TASK INSTRUCTIONS >>
The line with "(** Both sides send", the line with "let message := write_message", and all lines between them in the material below: return these exactly, and no others.

PROVIDED RECORDS >>
====

(* ===== verification/Scenarios.v ===== *)
(** * Scenarios: the repository's end-to-end tests, run on the model

    The set-up of neptun/neptun_test.cc: a server and a client of one [FakeNetwork].
    The tests depend on a standard library that survives [pop] of an empty queue,
    which is the platform [tolerant]. The results are closed computations. *)
From Stdlib Require Import ZArith.
From stdpp Require Import prelude strings.
From S2P Require Import Prelude Span IoBuffer FlipBuffer Messages ReliableStream PacketDeliveryManager ConnectionManager UnreliableStream Ticker Metrics IpAddress OrderedMap Network Neptun.
Open Scope Z_scope.
#[local] Existing Instance little_endian.
#[local] Existing Instance FakeNetwork.fake_network.

Definition server_ip : IpAddress := from_u32 3232235530 1000.
Definition client_ip : IpAddress := from_u32 3232235531 2000.

Example server_ip_eq : from_ipv4 "192.168.0.10" 1000 = Ok server_ip.
Proof. vm_compute. reflexivity. Qed.

Record World := mkWorld { network : FakeNetwork.FakeNetwork; server : Neptun; client : Neptun }.

Definition start (server_cfg client_cfg : ConnectionManagerConfig) : result World :=
  '(n, s) ← Neptun.create (FakeNetwork.create FakeNetwork.kReasonableMtu) server_ip server_cfg kDefaultPacketTimeout;
  '(n, c) ← Neptun.create n client_ip client_cfg kDefaultPacketTimeout;
  Ok (mkWorld n s c).

Definition with_network (w : World) (n : FakeNetwork.FakeNetwork) : World := mkWorld n (server w) (client w).

Section Ticks.
Context `{Platform}.

Definition tick_server (w : World) (now : Z) : result (World * list bytes * list bytes) :=
  '(n, s, reliable, unreliable) ← Neptun.tick (network w) (server w) now;
  Ok (mkWorld n s (client w), reliable, unreliable).

Definition tick_client (w : World) (now : Z) : result (World * list bytes * list bytes) :=
  '(n, c, reliable, unreliable) ← Neptun.tick (network w) (client w) now;
  Ok (mkWorld n (server w) c, reliable, unreliable).

Definition ms : Z := 1000000.

(** The function [connect] of the tests. *)
Definition connect (w : World) : result World :=
  let w := mkWorld (network w) (server w) (Neptun.connect (client w) server_ip 0) in
  '(w, _, _) ← tick_client w 0;
  '(w, _, _) ← tick_server w 0;
  '(w, _, _) ← tick_client w 0;
  '(w, _, _) ← tick_server w 0;
  '(w, _, _) ← tick_client w (100 * ms);
  '(w, _, _) ← tick_server w (100 * ms);
  Ok w.

Definition connected (server_cfg client_cfg : ConnectionManagerConfig) : result World :=
  w ← start server_cfg client_cfg; connect w.

(** Both sides tick [n] times, from [now] on. *)
Fixpoint tick_both (n : nat) (now step : Z) (w : World) : result World :=
  match n with
  | O => Ok w
  | S n =>
      '(w, _, _) ← tick_client w now;
      '(w, _, _) ← tick_server w now;
      tick_both n (now + step) step w
  end.

(** Both sides send the reliable messages [i], [i + 1], ... of two bytes. *)
Fixpoint send_both (n : nat) (i now : Z) (w : World) : result World :=
  match n with
  | O => Ok w
  | S n =>
      let message := write_message (be_encode 2 i) in
      c ← send_reliable_to (client w) server_ip message now;
      s ← send_reliable_to (server w) client_ip message now;
      send_both n (i + 1) now (mkWorld (network w) s c)
  end.
End Ticks.

Definition config : ConnectionManagerConfig := mkConfig 5 (mkLimit 0 1400 0 800).
Definition server_config : ConnectionManagerConfig := mkConfig 0 (mkLimit 120 1400 90 1400).
Definition client_config : ConnectionManagerConfig := mkConfig 0 (mkLimit 60 800 30 400).

(** ConnectionHandshake *)
Example connection_handshake :
  (w ← @connected tolerant config config;
   Ok (is_connected (server w) client_ip, is_connected (client w) server_ip)) = Ok (true, true).
Proof. vm_compute. reflexivity. Qed.

(** By the standard's preconditions the same calls have undefined behaviour: the last
    field of a LetsConnect is read one byte behind the packet. *)
Example connection_handshake_standard : @connected standard config config = Fault (Undefined OutOfBounds).
Proof. vm_compute. reflexivity. Qed.

(** PacketRateLimit: 1000 ticks in a second. The numbers are the test's. *)
Example packet_rate_limit_test :
  (w ← @connected tolerant server_config client_config;
   w ← @tick_both tolerant 1000 (1000 * ms) ms (with_network w (FakeNetwork.clear_stats (network w)));
   let s := FakeNetwork.stats (network w) server_ip in
   let c := FakeNetwork.stats (network w) client_ip in
   Ok (FakeNetwork.num_sent_packets s, FakeNetwork.num_read_packets c,
       FakeNetwork.num_read_packets s, FakeNetwork.num_sent_packets c)) = Ok (60, 61, 30, 30).
Proof. vm_compute. reflexivity. Qed.

(** PacketSizeLimit: 1000 messages are waiting, each side writes one packet. *)
Example packet_size_limit_test :
  (w ← @connected tolerant server_config client_config;
   w ← @send_both 1000 0 (1000 * ms) (with_network w (FakeNetwork.clear_stats (network w)));
   '(w, _, _) ← @tick_client tolerant w (1000 * ms);
   '(w, _, _) ← @tick_server tolerant w (1000 * ms);
   '(w, _, _) ← @tick_client tolerant (with_network w (FakeNetwork.drop_packets (network w) true)) (1000 * ms);
   let s := FakeNetwork.stats (network w) server_ip in
   let c := FakeNetwork.stats (network w) client_ip in
   Ok (FakeNetwork.num_sent_bytes s, FakeNetwork.num_read_bytes c,
       FakeNetwork.num_read_bytes s, FakeNetwork.num_sent_bytes c)) = Ok (766, 778, 398, 398).
Proof. vm_compute. reflexivity. Qed.

(** The peers the handshake of [config] with itself leaves. The server has read the
    client's limit of 1400 bytes as 1280, its low byte lying behind the packet. *)
Definition client_at_server : Peer :=
  mkPeer (mkTicker (Some (100 * ms)) None 0)
    (mkPacketDeliveryManager 5000 3 3 [] [mkInFlightPacket 2 (100 * ms)])
    (mkConnectionManager config [] 0 false false true (Some (mkLimit 0 1280 0 800)))
    (ReliableStream.create ReliableStream.kDefaultCapacity) (UnreliableStream.create UnreliableStream.kDefaultCapacity).

Definition server_at_client : Peer :=
  mkPeer (mkTicker (Some (100 * ms)) None 0)
    (mkPacketDeliveryManager 5000 3 2 [] [mkInFlightPacket 2 (100 * ms)])
    (mkConnectionManager config [] 0 false true true (Some (mkLimit 0 1400 0 800)))
    (ReliableStream.create ReliableStream.kDefaultCapacity) (UnreliableStream.create UnreliableStream.kDefaultCapacity).

Example peers_after_handshake :
  (w ← @connected tolerant config config; Ok (m_peers (server w), m_peers (client w)))
  = Ok ([(client_ip, client_at_server)], [(server_ip, server_at_client)]).
Proof. vm_compute. reflexivity. Qed.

====

SOLUTION BELOW >>
(** Both sides send the reliable messages [i], [i + 1], ... of two bytes. *)
Fixpoint send_both (n : nat) (i now : Z) (w : World) : result World :=
  match n with
  | O => Ok w
  | S n =>
      let message := write_message (be_encode 2 i) in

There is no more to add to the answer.